TASK TO CARRY OUT: Return only those lines of the listing in which "take" appears.
- - - -
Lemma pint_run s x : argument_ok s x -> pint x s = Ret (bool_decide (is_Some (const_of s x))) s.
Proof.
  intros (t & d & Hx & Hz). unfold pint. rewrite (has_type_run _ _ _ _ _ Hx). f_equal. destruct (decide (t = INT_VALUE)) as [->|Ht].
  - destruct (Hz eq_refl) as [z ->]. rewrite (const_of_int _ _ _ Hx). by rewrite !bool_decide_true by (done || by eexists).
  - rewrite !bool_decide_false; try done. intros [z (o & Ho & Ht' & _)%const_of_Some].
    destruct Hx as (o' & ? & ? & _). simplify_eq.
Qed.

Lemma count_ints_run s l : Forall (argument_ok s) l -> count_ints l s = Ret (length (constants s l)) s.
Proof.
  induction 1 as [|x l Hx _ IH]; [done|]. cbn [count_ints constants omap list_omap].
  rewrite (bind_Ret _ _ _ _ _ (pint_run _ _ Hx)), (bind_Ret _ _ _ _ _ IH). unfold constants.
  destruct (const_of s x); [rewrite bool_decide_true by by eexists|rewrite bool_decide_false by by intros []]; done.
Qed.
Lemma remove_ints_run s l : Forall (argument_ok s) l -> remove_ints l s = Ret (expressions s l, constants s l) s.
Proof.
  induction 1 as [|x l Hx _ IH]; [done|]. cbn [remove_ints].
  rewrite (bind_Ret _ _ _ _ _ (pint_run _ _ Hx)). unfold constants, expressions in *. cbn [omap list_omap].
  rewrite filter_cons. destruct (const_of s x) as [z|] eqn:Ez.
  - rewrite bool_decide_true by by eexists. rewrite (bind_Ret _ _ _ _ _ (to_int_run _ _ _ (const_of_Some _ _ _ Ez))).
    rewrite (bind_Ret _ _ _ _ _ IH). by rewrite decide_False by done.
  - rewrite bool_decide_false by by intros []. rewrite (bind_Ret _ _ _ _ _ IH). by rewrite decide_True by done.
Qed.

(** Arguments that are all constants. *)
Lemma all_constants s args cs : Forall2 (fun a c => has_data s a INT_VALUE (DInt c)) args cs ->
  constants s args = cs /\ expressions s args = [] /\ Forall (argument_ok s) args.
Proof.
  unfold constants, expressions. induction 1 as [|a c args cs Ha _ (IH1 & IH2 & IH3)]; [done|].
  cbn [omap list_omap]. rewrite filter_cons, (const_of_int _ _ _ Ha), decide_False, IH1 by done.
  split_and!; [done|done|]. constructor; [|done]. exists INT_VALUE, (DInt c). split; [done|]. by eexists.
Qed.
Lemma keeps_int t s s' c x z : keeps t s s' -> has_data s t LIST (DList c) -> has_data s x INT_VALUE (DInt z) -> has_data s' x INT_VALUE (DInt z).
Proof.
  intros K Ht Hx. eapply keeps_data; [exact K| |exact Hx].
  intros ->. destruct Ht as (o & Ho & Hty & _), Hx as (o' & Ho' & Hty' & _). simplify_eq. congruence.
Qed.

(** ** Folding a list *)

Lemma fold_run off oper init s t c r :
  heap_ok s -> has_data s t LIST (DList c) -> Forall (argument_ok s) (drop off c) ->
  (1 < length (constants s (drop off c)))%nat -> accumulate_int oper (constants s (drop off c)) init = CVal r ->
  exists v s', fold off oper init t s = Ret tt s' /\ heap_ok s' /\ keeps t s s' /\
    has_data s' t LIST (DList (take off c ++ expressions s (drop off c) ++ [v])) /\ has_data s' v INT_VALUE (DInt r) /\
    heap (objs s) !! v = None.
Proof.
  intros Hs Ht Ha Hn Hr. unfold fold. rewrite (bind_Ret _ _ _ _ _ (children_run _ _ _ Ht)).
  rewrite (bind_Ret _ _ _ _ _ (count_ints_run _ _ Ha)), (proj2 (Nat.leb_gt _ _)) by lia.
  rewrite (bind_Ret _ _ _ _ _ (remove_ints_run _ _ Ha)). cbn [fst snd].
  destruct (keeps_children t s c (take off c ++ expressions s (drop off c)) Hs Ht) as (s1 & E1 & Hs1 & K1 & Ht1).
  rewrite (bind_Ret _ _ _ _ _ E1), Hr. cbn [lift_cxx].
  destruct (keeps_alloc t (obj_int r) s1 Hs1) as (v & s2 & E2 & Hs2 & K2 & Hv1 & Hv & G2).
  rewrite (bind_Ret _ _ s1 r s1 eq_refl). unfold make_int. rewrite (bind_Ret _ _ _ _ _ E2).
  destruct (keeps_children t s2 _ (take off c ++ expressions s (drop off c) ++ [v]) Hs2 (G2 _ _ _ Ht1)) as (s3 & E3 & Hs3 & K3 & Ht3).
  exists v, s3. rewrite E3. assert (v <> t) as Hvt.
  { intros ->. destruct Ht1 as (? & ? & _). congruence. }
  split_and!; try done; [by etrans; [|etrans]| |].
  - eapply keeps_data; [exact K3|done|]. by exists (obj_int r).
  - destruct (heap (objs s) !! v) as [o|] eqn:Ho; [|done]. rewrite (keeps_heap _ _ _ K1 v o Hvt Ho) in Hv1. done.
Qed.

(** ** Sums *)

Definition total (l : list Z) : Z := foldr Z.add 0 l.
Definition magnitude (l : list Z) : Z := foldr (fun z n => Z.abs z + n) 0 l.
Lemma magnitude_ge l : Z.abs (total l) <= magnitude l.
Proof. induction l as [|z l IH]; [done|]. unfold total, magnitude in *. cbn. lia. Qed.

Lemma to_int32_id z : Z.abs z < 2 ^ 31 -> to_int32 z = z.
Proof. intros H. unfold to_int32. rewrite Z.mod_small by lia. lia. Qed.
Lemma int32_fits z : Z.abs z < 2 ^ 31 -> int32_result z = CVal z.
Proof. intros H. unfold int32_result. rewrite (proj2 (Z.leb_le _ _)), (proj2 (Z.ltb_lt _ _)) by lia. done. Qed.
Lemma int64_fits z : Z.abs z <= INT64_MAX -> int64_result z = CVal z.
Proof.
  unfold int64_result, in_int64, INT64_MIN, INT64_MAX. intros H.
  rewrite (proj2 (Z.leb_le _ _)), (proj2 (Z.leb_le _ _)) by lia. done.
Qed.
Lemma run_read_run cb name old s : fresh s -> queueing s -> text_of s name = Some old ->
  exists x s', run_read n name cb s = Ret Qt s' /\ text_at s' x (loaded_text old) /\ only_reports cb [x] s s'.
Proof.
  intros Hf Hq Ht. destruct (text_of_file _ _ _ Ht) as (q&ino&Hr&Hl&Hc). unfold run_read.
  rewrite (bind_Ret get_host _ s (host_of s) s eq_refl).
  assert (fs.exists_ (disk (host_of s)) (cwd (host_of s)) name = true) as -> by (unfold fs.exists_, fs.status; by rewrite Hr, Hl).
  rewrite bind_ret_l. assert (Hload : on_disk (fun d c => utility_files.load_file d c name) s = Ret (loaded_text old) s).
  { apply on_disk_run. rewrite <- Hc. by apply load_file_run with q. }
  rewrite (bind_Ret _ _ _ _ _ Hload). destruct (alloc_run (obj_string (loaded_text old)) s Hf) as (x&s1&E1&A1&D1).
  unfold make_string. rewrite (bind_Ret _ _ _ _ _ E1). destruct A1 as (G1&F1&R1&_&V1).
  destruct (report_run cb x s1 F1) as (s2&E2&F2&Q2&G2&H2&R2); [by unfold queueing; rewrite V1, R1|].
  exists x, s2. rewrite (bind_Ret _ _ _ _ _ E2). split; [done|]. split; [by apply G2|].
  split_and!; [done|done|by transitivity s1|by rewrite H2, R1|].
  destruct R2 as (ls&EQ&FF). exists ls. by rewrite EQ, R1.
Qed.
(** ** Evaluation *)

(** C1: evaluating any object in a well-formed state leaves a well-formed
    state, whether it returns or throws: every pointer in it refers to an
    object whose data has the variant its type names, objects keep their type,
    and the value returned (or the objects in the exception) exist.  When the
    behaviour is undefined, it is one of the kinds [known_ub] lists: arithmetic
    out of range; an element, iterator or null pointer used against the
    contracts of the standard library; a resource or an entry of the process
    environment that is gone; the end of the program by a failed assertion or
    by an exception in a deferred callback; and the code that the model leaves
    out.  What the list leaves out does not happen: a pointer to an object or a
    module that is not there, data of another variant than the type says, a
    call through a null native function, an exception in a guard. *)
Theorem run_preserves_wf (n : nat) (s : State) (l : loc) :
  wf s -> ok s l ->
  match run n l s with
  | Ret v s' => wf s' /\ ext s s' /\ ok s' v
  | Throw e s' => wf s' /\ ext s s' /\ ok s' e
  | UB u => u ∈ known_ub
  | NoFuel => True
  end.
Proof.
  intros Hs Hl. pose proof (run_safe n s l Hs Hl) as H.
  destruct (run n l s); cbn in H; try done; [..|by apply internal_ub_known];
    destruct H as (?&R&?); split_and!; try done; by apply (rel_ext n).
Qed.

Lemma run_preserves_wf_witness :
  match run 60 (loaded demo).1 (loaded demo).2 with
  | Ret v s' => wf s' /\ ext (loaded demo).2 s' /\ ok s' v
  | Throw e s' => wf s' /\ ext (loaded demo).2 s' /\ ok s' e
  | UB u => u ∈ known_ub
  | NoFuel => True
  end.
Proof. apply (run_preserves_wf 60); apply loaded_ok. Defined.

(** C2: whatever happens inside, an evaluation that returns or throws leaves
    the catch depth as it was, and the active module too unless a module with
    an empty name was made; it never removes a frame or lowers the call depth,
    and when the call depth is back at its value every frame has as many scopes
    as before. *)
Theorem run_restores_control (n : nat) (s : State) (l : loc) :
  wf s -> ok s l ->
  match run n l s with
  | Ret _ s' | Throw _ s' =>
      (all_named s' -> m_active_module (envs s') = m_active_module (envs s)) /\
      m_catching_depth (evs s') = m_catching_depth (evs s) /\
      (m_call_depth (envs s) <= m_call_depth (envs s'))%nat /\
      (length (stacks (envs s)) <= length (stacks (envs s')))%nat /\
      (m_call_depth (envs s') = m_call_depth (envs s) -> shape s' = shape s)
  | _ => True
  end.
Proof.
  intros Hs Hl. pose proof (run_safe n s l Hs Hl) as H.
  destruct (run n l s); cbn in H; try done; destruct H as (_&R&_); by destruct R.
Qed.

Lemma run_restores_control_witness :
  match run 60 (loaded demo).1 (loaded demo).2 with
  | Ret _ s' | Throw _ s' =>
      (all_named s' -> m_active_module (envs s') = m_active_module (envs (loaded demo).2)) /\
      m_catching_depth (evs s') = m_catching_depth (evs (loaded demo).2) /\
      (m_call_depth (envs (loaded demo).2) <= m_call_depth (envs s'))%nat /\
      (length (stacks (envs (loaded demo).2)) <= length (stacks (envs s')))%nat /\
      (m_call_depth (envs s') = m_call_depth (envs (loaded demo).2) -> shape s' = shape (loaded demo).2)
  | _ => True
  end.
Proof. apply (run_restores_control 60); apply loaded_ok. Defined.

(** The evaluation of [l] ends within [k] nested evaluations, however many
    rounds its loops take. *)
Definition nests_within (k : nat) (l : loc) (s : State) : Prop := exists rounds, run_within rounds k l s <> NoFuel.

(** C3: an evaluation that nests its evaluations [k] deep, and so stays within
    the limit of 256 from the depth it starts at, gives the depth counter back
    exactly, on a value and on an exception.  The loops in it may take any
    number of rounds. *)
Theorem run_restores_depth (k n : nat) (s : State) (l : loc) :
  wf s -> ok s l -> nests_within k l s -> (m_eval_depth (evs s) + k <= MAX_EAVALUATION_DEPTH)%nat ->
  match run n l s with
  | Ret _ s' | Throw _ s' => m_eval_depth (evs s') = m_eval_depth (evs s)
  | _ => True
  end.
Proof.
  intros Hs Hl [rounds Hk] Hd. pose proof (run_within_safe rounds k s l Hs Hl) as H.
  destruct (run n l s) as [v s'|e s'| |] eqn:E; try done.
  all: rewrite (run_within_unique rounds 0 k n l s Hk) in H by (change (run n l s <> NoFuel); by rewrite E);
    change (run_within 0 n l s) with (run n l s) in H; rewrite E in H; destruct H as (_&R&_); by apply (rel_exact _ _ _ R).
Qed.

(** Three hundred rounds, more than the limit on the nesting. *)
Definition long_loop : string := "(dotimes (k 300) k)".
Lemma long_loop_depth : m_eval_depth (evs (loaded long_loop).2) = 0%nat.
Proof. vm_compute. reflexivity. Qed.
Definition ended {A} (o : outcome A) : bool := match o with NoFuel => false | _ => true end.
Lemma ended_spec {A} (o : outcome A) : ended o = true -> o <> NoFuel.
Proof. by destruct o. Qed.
- - - -
EXPECTED ANSWER:
    has_data s' t LIST (DList (take off c ++ expressions s (drop off c) ++ [v])) /\ has_data s' v INT_VALUE (DInt r) /\
  destruct (keeps_children t s c (take off c ++ expressions s (drop off c)) Hs Ht) as (s1 & E1 & Hs1 & K1 & Ht1).
  destruct (keeps_children t s2 _ (take off c ++ expressions s (drop off c) ++ [v]) Hs2 (G2 _ _ _ Ht1)) as (s3 & E3 & Hs3 & K3 & Ht3).
    rounds its loops take. *)
    exactly, on a value and on an exception.  The loops in it may take any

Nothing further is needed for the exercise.